Logistics-focused staff corps of the United States Navy

The Navy Supply Corps is the United States Navy staff corps concerned with supply, logistics, combat support, readiness, contracting, and fiscal matters.

==Duties==
Commissioned officers in the Supply Corps practice a variety of disciplines, including supply management, expeditionary logistics, inventory control, disbursement, financial management, contracting, information systems, operations analysis, material and operational logistics, fuels management, food service, and physical distribution.

Supply Corps officers are widely distributed throughout the Navy and Department of Defense; they are typically billeted to an operational command (sub, ship, EODMU, Seal Team, NMCB/ACB, etc) or shore activity's supply department, or to a supply unit or command, such as Navy Expeditionary Logistics Support Groups (NAVELSG), Fleet Logistics Centers (FLCs) or Navy Special Warfare (SPECWAR) Logistics Groups which support the United States Navy SEALs.

Ratings that compose the U.S. Navy enlisted Supply community are:

- Logistics Specialist (LS) – assist in managing inventories and ordering of parts and supplies, financial management, contracting, and mail
- Culinary Specialist (CS) – manage and execute all food-service operations
- Retail Services Specialist (RS) – assist in managing shipboard retail and service activities
- Personnel specialist (PS) - manage disbursing and pay

==History==

===Pursers===

Purser Samuel Hambleton designed and procured Oliver Hazard Perry's iconic Lake Erie battle flag

The Supply Corps emerged from the traditions of ashore naval logistics and the shipboard position of Purser, which had been in use with the Royal Navy since the 14th Century. The ship's Purser was primarily responsible for the handling of money and the procurement and keeping of stores and supplies.

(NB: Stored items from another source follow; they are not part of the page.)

(* ===== verification/MetaData.v ===== *)
(** * The allocator's own memory: [common.cc], [page_heap_allocator.h]

    [MetaDataAlloc], which takes chunks from the system and hands out pieces of
    them, and [PageHeapAllocator], which carves objects of one size out of such
    pieces and keeps a list of the deleted ones.  The page heap relies on the
    classes [MetaData] and [SpanAllocator], which these implement. *)
From S2P Require Import Prelude SpanList PageMap SystemAlloc.
From stdpp Require Import base numbers list option gmap sets fin_sets.
From Stdlib Require Import ZArith Lia.
Open Scope Z_scope.

(** ** The interface of [MetaDataAlloc] *)
(** The address of the block, or null. *)
Class MetaData (W : Type) := MetaDataAlloc : Z → W → outcome (Z * W).

(** What every operation on the system's memory respects: what has been given
    stays given, and what has been taken is counted. *)
Definition sys_le {W : Type} `{SysAllocLaws W} (w w' : W) : Prop :=
  (∀ a, sa_given w a → sa_given w' a) ∧ SystemTaken w ≤ SystemTaken w'.
#[global] Instance sys_le_preorder {W : Type} `{SysAllocLaws W} : PreOrder (sys_le (W := W)).
Proof.
  split; [by split|]. intros x y z [? ?] [? ?]. split; [auto|lia].
Qed.

Class MetaDataLaws (W : Type) `{SysAllocLaws W, MetaData W} := {
  md_alloc w n : sa_wf w → 0 < n < 2 ^ 62 →
    ∃ p w', MetaDataAlloc n w = Ok (p, w') ∧ sa_wf w' ∧ sys_le w w' ∧
      (p = 0 ∨ 0 < p ∧ ∀ a, p ≤ a < p + n → ¬ sa_given w a ∧ sa_given w' a);
}.

(** ** [MetaDataAlloc] *)
Definition kMetadataAllocChunkSize : Z := 8 * 1024 * 1024.
Definition kMetadataAllignment : Z := sizeof_MemoryAligner.

(** The static variables of the file, and the system. *)
Record metadata (Y : Type) := mkMeta {
  metadata_system_bytes_ : Z;
  metadata_chunk_alloc_ : Z;
  metadata_chunk_avail_ : Z;
  sys : Y;
}.
Arguments mkMeta {Y} _ _ _ _.
Arguments metadata_system_bytes_ {Y} _.
Arguments metadata_chunk_alloc_ {Y} _.
Arguments metadata_chunk_avail_ {Y} _.
Arguments sys {Y} _.

Section metadata.
Context {Y : Type} `{SysAlloc Y}.
Implicit Types w : metadata Y.

(** The request served from the current chunk. *)
Definition carve_chunk (bytes alignment : Z) w : Z * metadata Y :=
  let rv := metadata_chunk_alloc_ w + alignment in
  let bytes := bytes + alignment in
  (rv, mkMeta (Prelude.size_t (metadata_system_bytes_ w + bytes))
         (metadata_chunk_alloc_ w + bytes)
         (Prelude.size_t (metadata_chunk_avail_ w - bytes)) (sys w)).
Definition common_MetaDataAlloc (bytes : Z) w : outcome (Z * metadata Y) :=
  if kMetadataAllocChunkSize <=? bytes then
    '(rv, _, y) ← SystemAlloc bytes kMetadataAllignment (sys w);
    let total := if negb (rv =? 0) then Prelude.size_t (metadata_system_bytes_ w + bytes)
                 else metadata_system_bytes_ w in
    mret (rv, mkMeta total (metadata_chunk_alloc_ w) (metadata_chunk_avail_ w) y)
  else
    let alignment := Z.land (- metadata_chunk_alloc_ w) (kMetadataAllignment - 1) in
    if metadata_chunk_avail_ w <? bytes + alignment then
      '(ptr, real_size, y) ← SystemAlloc kMetadataAllocChunkSize kMetadataAllignment (sys w);
      if ptr =? 0 then
        mret (0, mkMeta (metadata_system_bytes_ w) (metadata_chunk_alloc_ w)
                   (metadata_chunk_avail_ w) y)
      else mret (carve_chunk bytes 0 (mkMeta (metadata_system_bytes_ w) ptr real_size y))
    else mret (carve_chunk bytes alignment w).

(** The system is reached through the same interface. *)
Definition with_sys w (y : Y) : metadata Y :=
  mkMeta (metadata_system_bytes_ w) (metadata_chunk_alloc_ w) (metadata_chunk_avail_ w) y.
#[global] Instance metadata_SysAlloc : SysAlloc (metadata Y) := {|
  SystemAlloc size align w := '(p, n, y) ← SystemAlloc size align (sys w); mret (p, n, with_sys w y);
  SystemRelease p n w := '(b, y) ← SystemRelease p n (sys w); mret (b, with_sys w y);
  SystemCommit p n w := with_sys w (SystemCommit p n (sys w));
  SystemTaken w := SystemTaken (sys w);
|}.
#[global] Instance metadata_MetaData : MetaData (metadata Y) := common_MetaDataAlloc.
End metadata.

Section metadata_laws.
Context {Y : Type} `{SysAllocLaws Y}.
Implicit Types w : metadata Y.

(** The bytes of the chunk that have not been handed out. *)
Definition in_chunk w (a : Z) : Prop :=
  metadata_chunk_alloc_ w ≤ a < metadata_chunk_alloc_ w + metadata_chunk_avail_ w.
Record meta_wf w : Prop := {
  mw_sys : sa_wf (sys w);
  mw_avail : 0 ≤ metadata_chunk_avail_ w;
  mw_range : 0 ≤ metadata_chunk_alloc_ w ∧
    metadata_chunk_alloc_ w + metadata_chunk_avail_ w ≤ 2 ^ sa_bits;
  mw_start : 0 < metadata_chunk_avail_ w → 0 < metadata_chunk_alloc_ w;
  mw_chunk a : in_chunk w a → sa_given (sys w) a;
}.
Definition meta_given w (a : Z) : Prop := sa_given (sys w) a ∧ ¬ in_chunk w a.

Lemma sa_bits_pow : 0 < 2 ^ sa_bits ≤ 2 ^ 62.
Proof.
  pose proof sa_bits_range. split; [apply Z.pow_pos_nonneg; lia|apply Z.pow_le_mono_r; lia].
Qed.

#[global] Program Instance metadata_SysAllocLaws : SysAllocLaws (metadata Y) := {|
  sa_wf := meta_wf;
  sa_given := meta_given;
  sa_bits := sa_bits (Y := Y);
|}.
Next Obligation. apply sa_bits_range. Qed.
Next Obligation. intros w Hw. apply (sa_taken_range (sys w)), Hw. Qed.
Next Obligation.
  intros w size align [W1 W2 W3 W5 W4] Hs Ha Hla.
  destruct (sa_alloc (sys w) size align W1 Hs Ha Hla) as (p & n & y & E & Hwf & Hg & Hb).
  exists p, n, (with_sys w y). simpl. rewrite E. split; [done|].
  split; [split; simpl; [done..|intros a Ha'; by apply Hg, W4]|].
  split; [intros a [Hga Hca]; split; [by apply Hg|done]|].
  destruct Hb as [[-> Ht]|(Hp & Hm & Hn & Hpn & Ht & Hf)]; [by left|right].
  do 5 (split; [done|]). intros a Hra. destruct (Hf a Hra) as [Hna Hya].
  split; [intros [? _]; done|]. split; [done|]. intros Hca. by apply Hna, W4.
Qed.
Next Obligation.
  intros w p n [W1 W2 W3 W5 W4] Hp Hn Hpn. simpl in *.
  destruct (sa_release (sys w) p n W1 Hp Hn Hpn) as (b & y & -> & Hwf & Ht & Hg).
  exists b, (with_sys w y). split; [done|].
  split; [split; simpl; [done..|intros a Ha; by apply Hg, W4]|]. split; [done|].
  intros a. unfold meta_given. simpl. by rewrite Hg.
Qed.
Next Obligation.
  intros w p n [W1 W2 W3 W5 W4]. simpl. destruct (sa_commit (sys w) p n W1) as (Hwf & Ht & Hg).
  split; [split; simpl; [done..|intros a Ha; by apply Hg, W4]|]. split; [done|].
  intros a. unfold meta_given. simpl. by rewrite Hg.
Qed.

(** A piece of the chunk. *)
Lemma carve_chunk_spec bytes alignment w : meta_wf w → 0 < bytes → 0 ≤ alignment →
  bytes + alignment ≤ metadata_chunk_avail_ w → 0 < metadata_chunk_alloc_ w + alignment →
  let '(p, w') := carve_chunk bytes alignment w in
  meta_wf w' ∧ sys w' = sys w ∧ (∀ a, meta_given w a → meta_given w' a) ∧ 0 < p ∧
  ∀ a, p ≤ a < p + bytes → ¬ meta_given w a ∧ meta_given w' a.
Proof.
  intros [W1 W2 W3 W5 W4] Hb Ha Hav Hp. pose proof sa_bits_pow.
  unfold carve_chunk, meta_given, in_chunk in *. simpl.
  assert (Prelude.size_t (metadata_chunk_avail_ w - (bytes + alignment)) =
    metadata_chunk_avail_ w - (bytes + alignment)) as ->.
  { unfold Prelude.size_t. apply Z.mod_small. lia. }
  split; [split; simpl; [done|lia|lia|lia|unfold in_chunk; simpl; intros a Hra; apply W4; lia]|].
  split; [done|]. split; [intros a [Hg Hc]; split; [done|lia]|]. split; [done|].
  intros a Hra. split; [intros [_ Hc]; lia|]. split; [apply W4; lia|lia].
Qed.

#[global] Program Instance metadata_MetaDataLaws : MetaDataLaws (metadata Y).
Next Obligation.
  intros w n Hwf Hn. pose proof Hwf as [W1 W2 W3 W5 W4]. unfold MetaDataAlloc, metadata_MetaData, common_MetaDataAlloc.
  assert (power_of_two kMetadataAllignment) as Hpow by (exists 6; split; [lia|done]).
  assert (64 ≤ kMetadataAllignment ≤ 2 ^ 32) as Hal by (change kMetadataAllignment with 64; lia).
  destruct (Z.leb_spec kMetadataAllocChunkSize n) as [Hbig|Hsmall].
  - destruct (sa_alloc w n kMetadataAllignment Hwf ltac:(lia) Hpow Hal)
      as (p & n' & w' & E & Hwf' & Hg & Hb).
    simpl in E. destruct (SystemAlloc n kMetadataAllignment (sys w)) as [[[p0 n0] y]| | |]; try done.
    simpl in E. injection E as <- <- <-. cbn [mbind outcome_bind].
    eexists p0, _. split; [done|]. destruct Hwf' as [V1 V2 V3 V5 V4].
    split; [by split|]. split.
    { split; [exact Hg|]. simpl. destruct Hb as [[_ Ht]|(_ & _ & Hn' & _ & Ht & _)]; simpl in Ht; lia. }
    destruct Hb as [[-> _]|(Hp & _ & Hn' & _ & _ & Hf)]; [by left|right].
    split; [done|]. intros a Ha. apply Hf. lia.
  - set (al := Z.land _ _).
    assert (0 ≤ al) as Hal0 by (apply Z.land_nonneg; right; change kMetadataAllignment with 64; lia).
    destruct (Z.ltb_spec (metadata_chunk_avail_ w) (n + al)) as [Hlt|Hge].
    + assert (0 < kMetadataAllocChunkSize < 2 ^ 64) as Hcs by (unfold kMetadataAllocChunkSize; lia).
      destruct (sa_alloc (sys w) _ kMetadataAllignment W1 Hcs Hpow Hal)
        as (p & n' & y & -> & Hwf' & Hg & Hb). cbn [mbind outcome_bind].
      destruct (Z.eqb_spec p 0) as [->|Hp].
      * eexists 0, _. split; [done|]. split; [split; simpl; [done..|intros a Ha; by apply Hg, W4]|].
        split; [|by left]. destruct Hb as [[_ Ht]|[? _]]; [|lia].
        split; [intros a [? ?]; split; [by apply Hg|done]|simpl; lia].
      * destruct Hb as [[? _]|(Hp0 & _ & Hn' & Hpn & Ht & Hf)]; [done|].
        set (w1 := mkMeta _ p n' y).
        assert (meta_wf w1) as Hwf1.
        { split; simpl; [done|lia|lia|lia|]. unfold in_chunk. simpl. intros a Ha. by apply Hf. }
        pose proof (carve_chunk_spec n 0 w1 Hwf1 ltac:(lia) ltac:(lia)) as Hc.
        destruct (carve_chunk n 0 w1) as [q w2] eqn:Ecc. destruct Hc as (Hwf2 & Hs & Hg2 & Hq & Hf2);
          [simpl; lia|simpl; lia|].
        assert (q = p) as -> by (injection Ecc as <- _; simpl; lia).
        eexists p, w2. split; [done|]. split; [done|].
        assert (∀ a, meta_given w a → ¬ (p ≤ a < p + n')) as Hold.
        { intros a [Hga _] Hra. by destruct (Hf a Hra). }
        split; [split|].
        -- intros a Hga. apply Hg2. split; [apply Hg, Hga|]. unfold in_chunk. simpl. by apply Hold.
        -- simpl. rewrite Hs. simpl. lia.
        -- right. split; [done|]. intros a Hra. split; [intros Hga; apply (Hold a Hga); lia|by apply Hf2].
    + destruct (Z.eq_dec (metadata_chunk_alloc_ w + al) 0) as [Hz|Hnz].
      { exfalso. lia. }
      pose proof (carve_chunk_spec n al w Hwf ltac:(lia) Hal0 Hge ltac:(lia)) as Hc.
      destruct (carve_chunk n al w) as [q w2]. destruct Hc as (Hwf2 & Hs & Hg2 & Hq & Hf2).
      eexists q, w2. split; [done|]. split; [done|].
      split; [split; [done|simpl; rewrite Hs; lia]|]. by right.
Qed.
End metadata_laws.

The Supply Corps considers as its birthday 23 February 1795, when the nation's first Purveyor of Public Supplies, Tench Francis Jr., was appointed by President George Washington.

American Pursers served with distinction from the earliest days; Samuel Hambleton was a purser officer serving on Oliver Hazard Perry's flagship, the USS Lawrence, during the Battle of Lake Erie, when he volunteered to work a gun and aided in the Americans' eventual victory. Hambleton was severely wounded by a cannonball that fell onto him from the rigging of the ship.

Unlike their line counterparts, pursers originally did not hold rank. An 1854 Act of Congress legalized the relative rank conferred upon pursers by General Order of 27 May 1847. Pursers with more than twelve years' service ranked with commanders and those with less than twelve years ranked with lieutenants.

===Pay Corps===
In 1860, the name of the position of Purser was changed to "Paymaster". Ashore naval logistics, which had been the purview of civilians, were transferred to Paymasters throughout the 1860s.

===Supply Corps===
By Act of 11 July 1919 the designation of the Pay Corps was changed to Supply Corps.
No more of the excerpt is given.